15. Que la nécessité d’être n’est pas ainsi comprise en la notion que nous avons des autres choses, mais seulement le pouvoir d’être.

Elle pourra s’assurer encore mieux de la vérité de cette conclusion, si elle prend garde qu’elle n’a point en soi l’idée ou la notion d’aucune autre chose où elle puisse reconnaître une existence qui soit ainsi absolument nécessaire ; car de cela seul elle saura que l’idée d’un être tout parfait n’est point en elle par une fiction, comme celle qui représente une chimère, mais qu’au contraire, elle y est empreinte par une nature immuable et vraie, et qui doit nécessairement exister, parce qu’elle ne peut être conçue qu’avec une existence nécessaire. (32)

16. Que les préjugés empêchent que plusieurs ne connaissent clairement cette nécessité d’être qui est en Dieu.

Notre âme ou notre pensée n’aurait pas de peine à se persuader cette vérité si elle était libre de ses préjugés mais, d’autant que nous sommes accoutumés à distinguer en toutes les autres choses l’essence de l’existence, et que nous pouvons feindre à plaisir plusieurs idées de choses qui, peut-être, n’ont jamais été et qui ne seront peut-être jamais, lorsque nous n’élevons pas comme il faut notre esprit à la contemplation de cet être tout parfait, il se peut faire que nous doutions si l’idée que nous avons de lui n’est pas l’une de celles que nous feignons quand bon nous semble, ou qui sont possibles, encore que l’existence ne soit pas nécessairement comprise en leur nature.

17. Que, d’autant que nous concevons plus de perfection en une chose, d’autant devons-nous croire que sa cause doit aussi être plus parfaite.

De plus, lorsque nous faisons réflexion sur les diverses idées qui sont en nous, il est aisé d’apercevoir qu’il n’y a pas beaucoup de différence entre elles, en tant que nous les considérons simplement comme les dépendances de notre âme ou de notre pensée, mais qu’il y en a beaucoup en tant que l’une représente une chose, et l’autre une autre ; et même que leur cause doit être d’autant plus parfaite que ce qu’elles représentent de leur objet a plus de perfection.
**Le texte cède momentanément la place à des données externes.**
(** [main]: [files] is [sorted(JSON_DIR.glob(JSON_GLOB))], or [None] when
    the directory does not exist. *)
Definition main (fs : Path → bool) (files : option (list str)) (w : world)
  : world * result unit :=
  match files with
  | None | Some [] => (w, Raise SystemExit)
  | Some files =>
      match main_loop fs files 0 w with
      | (w', Ok changed_files) =>
          ({| disk := disk w';
              stdout := stdout w' ++ [LineDone changed_files (length files)] |},
           Ok ())
      | (w', Raise e) => (w', Raise e)
      end
  end.

End Resolver.

(** ** Vocabulary of the design document *)

(** Characters a slug may contain: [[a-z0-9_]]. *)
Definition slug_char (c : N) : Prop :=
  is_lower_alnum c = true ∨ c = underscore.

(** Local form of "no two consecutive underscores". *)
Fixpoint single_us (s : str) : Prop :=
  match s with
  | [] => True
  | a :: t => (a = underscore → head t ≠ Some underscore) ∧ single_us t
  end.

(** The characters of a decimal numeral. *)
Definition is_digit_or_minus (c : N) : Prop :=
  (48 ≤ c ≤ 57)%N ∨ c = 45%N.

(** The candidate file names of a slug, suffix-major and extension-minor. *)
Definition candidates (base_slug : str) : list str :=
  suf ← SUFFIXES; ext ← EXTS; [base_slug ++ suf ++ ext].

(** The year-scoped directory [img/<year>] and a file in it. *)
Definition year_dir (year : Z) : Path := mkPath [] [u "img"; py_str year].

Definition candidate_path (year : Z) (fname : str) : Path :=
  mkPath [] [u "img"; py_str year; fname].

(** The web-relative path [img/<year>/<filename>]. *)
Definition web_path (year : Z) (fname : str) : str :=
  u "img/" ++ py_str year ++ u "/" ++ fname.




(** The dicts among some values. *)
Definition dicts (l : list json) : list dict :=
  omap (λ x, match x with JObj o => Some o | _ => None end) l.

(** The game objects the driver visits in an award, in the order of the
    visit: the winner when it is a dict, then each nominee that is one. *)
Definition visited_award (a : json) : list dict :=
  match a with
  | JObj award =>
      dicts [py_get (u "winner") award]
      ++ match py_get (u "nominees") award with
         | JArr noms => dicts noms
         | _ => []
         end
  | _ => []
  end.

(** The game objects the driver visits in a document. *)
Definition visited (data : json) : list dict :=
  match data with
  | JObj d =>
      match d !! u "awards" with
      | Some (JArr awards) => awards ≫= visited_award
      | _ => []
      end
  | _ => []
  end.

(** Some game object has another [icon_url] after than before. *)
Definition some_icon_changed (before after : list dict) : Prop :=
  Exists (λ p, p.2 !! icon_url ≠ p.1 !! icon_url) (zip before after).


(** ** The body of the loop over the awards, in two steps

    [fill_award] is the first step followed by the second
    ([fill_award_steps]). *)

Section Steps.

Context {py : Interpreter}.

(** The lines on the winner. *)
Definition fill_winner (fs : Path → bool) (year : Z) (award : dict)
  : result (dict * bool) :=
  match py_get (u "winner") award with
  | JObj w =>
      '(w', c) ← visit fs year w; Ok (<[u "winner" := JObj w']> award, c)
  | _ => Ok (award, false)
  end.

(** The lines on the nominees. *)
Definition fill_award_nominees (fs : Path → bool) (year : Z) (award : dict)
  : result (dict * bool) :=
  let stored := py_get (u "nominees") award in
  match py_or stored (JArr []) with
  | JArr noms =>
      '(noms', c) ← fill_nominees fs year noms;
      Ok (if truthy stored
          then <[u "nominees" := JArr noms']> award
          else award, c)
  | _ => Ok (award, false)
  end.

End Steps.


(** ** Instances used to run the model *)

(** [int(s)] for a str of ASCII digits with an optional minus sign. *)
Fixpoint digits_val (acc : Z) (s : str) : result Z :=
  match s with
  | [] => Ok acc
  | c :: t =>
      if ((48 <=? c) && (c <=? 57))%N
      then digits_val (10 * acc + Z.of_N (c - 48)) t
      else Raise ValueError
  end.

Definition ascii_int_of_str (s : str) : result Z :=
  match str_strip s with
  | [] => Raise ValueError
  | c :: t =>
      if (c =? 45)%N
      then (if nonempty t then n ← digits_val 0 t; Ok (- n)%Z
            else Raise ValueError)
      else digits_val 0 (c :: t)
  end.

(** An interpreter whose tables stop at ASCII. *)
Definition ascii_only : Interpreter :=
  {| lower_nonascii := λ _ _ c, [c]; int_of_str := ascii_int_of_str |}.
(** C3 (stale rejection): the tracker is at [P] and moves to [Q] on a valid
    notification; [(Q, P)] is not registered.  A later notification that
    claims phase [P] changes nothing: the tracker stays at [Q] and no
    method is called.  (When [Q] has no list in the table the call ends in
    the [TypeError] of [_validateTransition] rather than returning; the
    world is the same in both cases.) *)
Theorem stale_rejection (m : StateMachinePlus) (cs : list call)
    (adds adds' : list added) (removes removes' : list string)
    (state state' : gmap string string)
    (metaData metaData' : gmap string (gmap string string)) (P Q : string) :
  localPhase m = Some P →
  registered m P Q →
  ¬ registered m Q P →
  P ≠ "" →
  Q ≠ "" →
  announces m adds state Q →
  state' !! "phase" = Some P →
  let w1 := after (onStateChange adds removes state metaData)
                  {| this := m; calls := cs |} in
  let w2 := after (onStateChange adds' removes' state' metaData') w1 in
  localPhase (this w1) = Some Q
  ∧ localPhase (this w2) = Some Q
  ∧ calls w2 = calls w1
  ∧ w2 = w1.
Proof.
  intros HP Hreg Hnreg HPne HQne [Hkey Hst] Hst' w1 w2.
  assert (Hw1 : ∃ cs', w1 = {| this := set_localPhase (Some Q) m;
                              calls := cs' |}).
  { unfold w1, after, onStateChange.
    rewrite onStateChange_loop_key by done.
    rewrite (on_phase_key_valid _ _ _ P Q) by done.
    unfold mbind, js_bind.
    destruct (decide (method_of m Q ∈ scope m)) as [Hdef|Hundef].
    - rewrite (nextLocalPhase_defined _ _ _ Q) by done. by eexists.
    - rewrite (nextLocalPhase_undefined _ _ _ Q) by done. by eexists. }
  destruct Hw1 as [cs' Hw1].
  assert (Hw2 : w2 = w1).
  { unfold w2, after, onStateChange. rewrite Hw1.
    destruct (decide (Exists (λ a, key a = phaseKey m) adds')) as [Hex|Hno].
    - apply Exists_exists in Hex.
      rewrite onStateChange_loop_key by done.
      by apply (on_phase_key_invalid _ _ _ Q P).
    - rewrite onStateChange_loop_no_key; [done|].
      intros a Ha Hk. apply Hno, Exists_exists. by exists a. }
  rewrite Hw2, Hw1. done.
Qed.

Lemma stale_rejection_witness :
  let m := set_localPhase (Some "phase1") readme_machine in
  let w1 :=
    after (onStateChange [ {| key := "phase"; value := "phase2" |} ] []
             {[ "phase" := "phase2" ]} ∅) {| this := m; calls := [] |} in
  let w2 :=
    after (onStateChange [ {| key := "phase"; value := "phase1" |} ] []
             {[ "phase" := "phase1" ]} ∅) w1 in
  localPhase (this w1) = Some "phase2"
  ∧ localPhase (this w2) = Some "phase2"
  ∧ calls w2 = calls w1
  ∧ w2 = w1.
Proof.
  apply (stale_rejection
           (set_localPhase (Some "phase1") readme_machine) []
           [ {| key := "phase"; value := "phase2" |} ]
           [ {| key := "phase"; value := "phase1" |} ] [] []
           {[ "phase" := "phase2" ]} {[ "phase" := "phase1" ]} ∅ ∅
           "phase1" "phase2").
  - reflexivity.
  - apply registeredb_spec. vm_compute. reflexivity.
  - apply not_registeredb_spec. vm_compute. reflexivity.
  - discriminate.
  - discriminate.
  - apply announces_head; reflexivity.
  - reflexivity.
Defined.

(** C8 (irrelevant keys): a notification none of whose changed keys is the
    phase key does nothing: the call returns with the machine, the list of
    external calls and the [state] object as they were.  Lines 184-190,
    and with them [_validateTransition], are not run: the result is the
    same on every table, also where validation would end in an error. *)
Theorem irrelevant_keys_ignored (adds : list added) (removes : list string)
    (state : gmap string string)
    (metaData : gmap string (gmap string string)) (w : world) :
  (∀ a, a ∈ adds → key a ≠ phaseKey (this w)) →
  onStateChange adds removes state metaData w = (Normal state, w).
Proof. intros Hno. by apply onStateChange_loop_no_key. Qed.

Lemma irrelevant_keys_ignored_witness :
  let w := {| this := set_localPhase (Some "phase3") readme_machine;
              calls := [] |} in
  onStateChange
    [ {| key := "score"; value := "7" |}; {| key := "turn"; value := "a" |} ]
    [] {[ "phase" := "phase2"; "score" := "7" ]} ∅ w
  = (Normal {[ "phase" := "phase2"; "score" := "7" ]}, w).
Proof.
  apply (irrelevant_keys_ignored
    [ {| key := "score"; value := "7" |}; {| key := "turn"; value := "a" |} ]).
  intros a Ha.
  apply elem_of_cons in Ha as [->|Ha]; [discriminate|].
  apply elem_of_cons in Ha as [->|Ha]; [discriminate|].
  by apply elem_of_nil in Ha.
Defined.

(** C7 (global advance): [nextPhase] stores the phase under the key
    ["phase"] of the adds, keeps every other added key and the removes,
    and hands the delta to [submitDelta]; that is its one external call.
    It returns with the machine, its tracker included, as it was and calls
    no phase method. *)
Theorem nextPhase_only_submits (phase : string)
    (adds : option (gmap string string)) (removes : option (list string))
    (w : world) :
  ∃ delta : gmap string string,
    nextPhase phase adds removes w =
      (Normal tt,
       {| this := this w;
          calls := calls w ++ [SubmitDelta delta (default [] removes)] |})
    ∧ delta !! "phase" = Some phase
    ∧ ∀ k, k ≠ "phase" → delta !! k = default ∅ adds !! k.
Proof.
  exists (<["phase" := phase]> (default ∅ adds)). split; [done|]. split.
  - apply lookup_insert_eq.
  - intros k Hk. by apply lookup_insert_ne.
Qed.

(** C5 (fast-forward): [begin(X)] on a snapshot whose phase [Y] is present,
    not empty and not the initial phase, with the method of [Y] defined in
    the scope, sets the tracker to [Y] ([localPhase] is [Y] afterwards) and
    calls the method of [Y] with the snapshot and [isInitialPhase = true];
    that is its one external call, so nothing is written to the shared
    state. *)
Theorem begin_fast_forward (m : StateMachinePlus) (cs : list call)
    (X Y : string) (state : gmap string string) :
  state !! "phase" = Some Y →
  Y ≠ "" →
  Y ≠ INITIAL_PHASE →
  method_of m Y ∈ scope m →
  begin state (Some X) {| this := m; calls := cs |} =
    (Normal tt,
     {| this := set_localPhase (Some Y) m;
        calls := cs ++ [PhaseMethod (method_of m Y) state true] |})
  ∧ localPhase
      (this (after (begin state (Some X)) {| this := m; calls := cs |}))
    = Some Y.
Proof.
  intros HY Hne Hinit Hdef.
  assert (Hrun : begin state (Some X) {| this := m; calls := cs |} =
    (Normal tt,
     {| this := set_localPhase (Some Y) m;
        calls := cs ++ [PhaseMethod (method_of m Y) state true] |})).
  { unfold begin.
    rewrite HY, truthy_Some by done. unfold str_eq.
    rewrite (proj2 (String.eqb_neq INITIAL_PHASE Y)) by done. simpl.
    by apply nextLocalPhase_defined. }
  split; [done|]. unfold after. by rewrite Hrun.
Qed.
Car tout ainsi que lorsqu’on nous dit que quelqu’un a l’idée d’une machine où il y a beaucoup d’artifice, nous avons raison de nous enquérir comment il a pu avoir cette idée, à savoir, s’il a vu quelque part une telle machine faite par un autre, ou s’il a si bien appris la science des mécaniques, ou s’il est avantagé d’une telle vivacité d’esprit que de lui-même il ait pu l’inventer sans avoir rien vu de semblable ailleurs, à cause de tout l’artifice qui est représenté dans l’idée qu’a cet homme, ainsi que dans un tableau, doit être en sa première et principale cause, non pas seulement par imitation, mais en effet de la même sorte ou d’une façon encore plus éminente qu’il n’est représenté. (33)

18. Qu’on peut derechef démontrer par cela qu’il y a un Dieu.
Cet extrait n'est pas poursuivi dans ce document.